The response must restate the data exactly, with nothing left out.

..........

(* ===== verification/Json.v ===== *)
(** * JavaScript values as the client handles them

    The sources never decode a response: [api.ts] returns [response.data]
    as it is, typed only by a TypeScript interface that is erased at run
    time, and the pages read fields of it ([response.message],
    [response.profile_suggestions], [results.cv_path]).  This file models
    the values such code can meet ([jsval]), property access with its
    [TypeError] on [null]/[undefined], truthiness (the [&&] and [?:] of the
    JSX) and [String(v)] (template literals). *)

From S2P Require Import Prelude.
Local Open Scope jobflow_scope.

#[local] Set Warnings "-register-all".

Inductive jsval : Type :=
| JUndefined
| JNull
| JBool (b : bool)
| JNum (n : Z)
| JStr (s : string)
| JArr (l : list jsval)
| JObj (fields : list (string * jsval))
| JBlob (bytes : string).

(** The errors that plain JavaScript code of the client can raise. *)
Inductive js_error : Type :=
| TypeError (what : string).

(** Own property of an object: the last binding of the key wins, as for
    object literals and [JSON.parse]. *)
Fixpoint obj_lookup (fs : list (string * jsval)) (k : string) : option jsval :=
  match fs with
  | [] => None
  | (k', v) :: fs' =>
      match obj_lookup fs' k with
      | Some w => Some w
      | None => if decide (k' = k) then Some v else None
      end
  end.

Definition obj_get (fs : list (string * jsval)) (k : string) : jsval :=
  default JUndefined (obj_lookup fs k).

(** [v.k]: property access.  Reading a property of [null] or [undefined]
    throws a [TypeError]; strings, arrays and blobs have a [length] /
    [size]; every other property is [undefined]. *)
Definition js_get (v : jsval) (k : string) : result js_error jsval :=
  match v with
  | JUndefined | JNull => throw (TypeError ("Cannot read properties of null/undefined (reading '" +:+ k +:+ "')"))
  | JObj fs => Ok (obj_get fs k)
  | JStr s => Ok (if decide (k = "length") then JNum (Z.of_nat (String.length s)) else JUndefined)
  | JArr l => Ok (if decide (k = "length") then JNum (Z.of_nat (length l)) else JUndefined)
  | JBlob b => Ok (if decide (k = "size") then JNum (Z.of_nat (String.length b)) else JUndefined)
  | JBool _ | JNum _ => Ok JUndefined
  end.

(** JavaScript truthiness ([NaN] and [-0] are not in the model). *)
Definition truthy (v : jsval) : bool :=
  match v with
  | JUndefined | JNull => false
  | JBool b => b
  | JNum n => negb (Z.eqb n 0)
  | JStr s => negb (String.eqb s "")
  | JArr _ | JObj _ | JBlob _ => true
  end.

(** [String(v)], which a template literal applies to each [${...}];
    [Array.prototype.join] writes [null] and [undefined] elements as the
    empty string. *)
Fixpoint to_js_string (v : jsval) : string :=
  match v with
  | JUndefined => "undefined"
  | JNull => "null"
  | JBool b => if b then "true" else "false"
  | JNum n => pretty n
  | JStr s => s
  | JArr l =>
      (fix join (l : list jsval) : string :=
         let elem (x : jsval) :=
           match x with JUndefined | JNull => "" | _ => to_js_string x end in
         match l with
         | [] => ""
         | [x] => elem x
         | x :: l' => elem x +:+ "," +:+ join l'
         end) l
  | JObj _ => "[object Object]"
  | JBlob _ => "[object Blob]"
  end.

(** ** Lemmas *)

Lemma js_get_obj fs k : js_get (JObj fs) k = Ok (obj_get fs k).
Proof. reflexivity. Qed.

Lemma obj_get_cons_ne k k' v fs :
  k' ≠ k → obj_get ((k', v) :: fs) k = obj_get fs k.
Proof.
  intros Hne. unfold obj_get. simpl.
  destruct (obj_lookup fs k); [done|]. by rewrite decide_False.
Qed.

Lemma obj_get_single k v : obj_get [(k, v)] k = v.
Proof. unfold obj_get. simpl. by rewrite decide_True. Qed.

Lemma js_get_nullish v k :
  v = JUndefined ∨ v = JNull → ∃ msg, js_get v k = Err (TypeError msg).
Proof. intros [-> | ->]; eexists; reflexivity. Qed.

(** Reading a property of a truthy value never throws. *)
Lemma js_get_truthy v k : truthy v = true → ∃ x, js_get v k = Ok x.
Proof. destruct v; simpl; try discriminate; eauto. Qed.

Lemma truthy_str s : truthy (JStr s) = true ↔ s ≠ "".
Proof.
  simpl. destruct (String.eqb_spec s ""); simpl; split; congruence.
Qed.

#[export] Hint Rewrite js_get_obj obj_get_single : jobflow_rw.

..........

● **Written answer**
(* ===== verification/Json.v ===== *)
(** * JavaScript values as the client handles them

    The sources never decode a response: [api.ts] returns [response.data]
    as it is, typed only by a TypeScript interface that is erased at run
    time, and the pages read fields of it ([response.message],
    [response.profile_suggestions], [results.cv_path]).  This file models
    the values such code can meet ([jsval]), property access with its
    [TypeError] on [null]/[undefined], truthiness (the [&&] and [?:] of the
    JSX) and [String(v)] (template literals). *)

From S2P Require Import Prelude.
Local Open Scope jobflow_scope.

#[local] Set Warnings "-register-all".

Inductive jsval : Type :=
| JUndefined
| JNull
| JBool (b : bool)
| JNum (n : Z)
| JStr (s : string)
| JArr (l : list jsval)
| JObj (fields : list (string * jsval))
| JBlob (bytes : string).

(** The errors that plain JavaScript code of the client can raise. *)
Inductive js_error : Type :=
| TypeError (what : string).

(** Own property of an object: the last binding of the key wins, as for
    object literals and [JSON.parse]. *)
Fixpoint obj_lookup (fs : list (string * jsval)) (k : string) : option jsval :=
  match fs with
  | [] => None
  | (k', v) :: fs' =>
      match obj_lookup fs' k with
      | Some w => Some w
      | None => if decide (k' = k) then Some v else None
      end
  end.

Definition obj_get (fs : list (string * jsval)) (k : string) : jsval :=
  default JUndefined (obj_lookup fs k).

(** [v.k]: property access.  Reading a property of [null] or [undefined]
    throws a [TypeError]; strings, arrays and blobs have a [length] /
    [size]; every other property is [undefined]. *)
Definition js_get (v : jsval) (k : string) : result js_error jsval :=
  match v with
  | JUndefined | JNull => throw (TypeError ("Cannot read properties of null/undefined (reading '" +:+ k +:+ "')"))
  | JObj fs => Ok (obj_get fs k)
  | JStr s => Ok (if decide (k = "length") then JNum (Z.of_nat (String.length s)) else JUndefined)
  | JArr l => Ok (if decide (k = "length") then JNum (Z.of_nat (length l)) else JUndefined)
  | JBlob b => Ok (if decide (k = "size") then JNum (Z.of_nat (String.length b)) else JUndefined)
  | JBool _ | JNum _ => Ok JUndefined
  end.

(** JavaScript truthiness ([NaN] and [-0] are not in the model). *)
Definition truthy (v : jsval) : bool :=
  match v with
  | JUndefined | JNull => false
  | JBool b => b
  | JNum n => negb (Z.eqb n 0)
  | JStr s => negb (String.eqb s "")
  | JArr _ | JObj _ | JBlob _ => true
  end.

(** [String(v)], which a template literal applies to each [${...}];
    [Array.prototype.join] writes [null] and [undefined] elements as the
    empty string. *)
Fixpoint to_js_string (v : jsval) : string :=
  match v with
  | JUndefined => "undefined"
  | JNull => "null"
  | JBool b => if b then "true" else "false"
  | JNum n => pretty n
  | JStr s => s
  | JArr l =>
      (fix join (l : list jsval) : string :=
         let elem (x : jsval) :=
           match x with JUndefined | JNull => "" | _ => to_js_string x end in
         match l with
         | [] => ""
         | [x] => elem x
         | x :: l' => elem x +:+ "," +:+ join l'
         end) l
  | JObj _ => "[object Object]"
  | JBlob _ => "[object Blob]"
  end.

(** ** Lemmas *)

Lemma js_get_obj fs k : js_get (JObj fs) k = Ok (obj_get fs k).
Proof. reflexivity. Qed.

Lemma obj_get_cons_ne k k' v fs :
  k' ≠ k → obj_get ((k', v) :: fs) k = obj_get fs k.
Proof.
  intros Hne. unfold obj_get. simpl.
  destruct (obj_lookup fs k); [done|]. by rewrite decide_False.
Qed.

Lemma obj_get_single k v : obj_get [(k, v)] k = v.
Proof. unfold obj_get. simpl. by rewrite decide_True. Qed.

Lemma js_get_nullish v k :
  v = JUndefined ∨ v = JNull → ∃ msg, js_get v k = Err (TypeError msg).
Proof. intros [-> | ->]; eexists; reflexivity. Qed.

(** Reading a property of a truthy value never throws. *)
Lemma js_get_truthy v k : truthy v = true → ∃ x, js_get v k = Ok x.
Proof. destruct v; simpl; try discriminate; eauto. Qed.

Lemma truthy_str s : truthy (JStr s) = true ↔ s ≠ "".
Proof.
  simpl. destruct (String.eqb_spec s ""); simpl; split; congruence.
Qed.

#[export] Hint Rewrite js_get_obj obj_get_single : jobflow_rw.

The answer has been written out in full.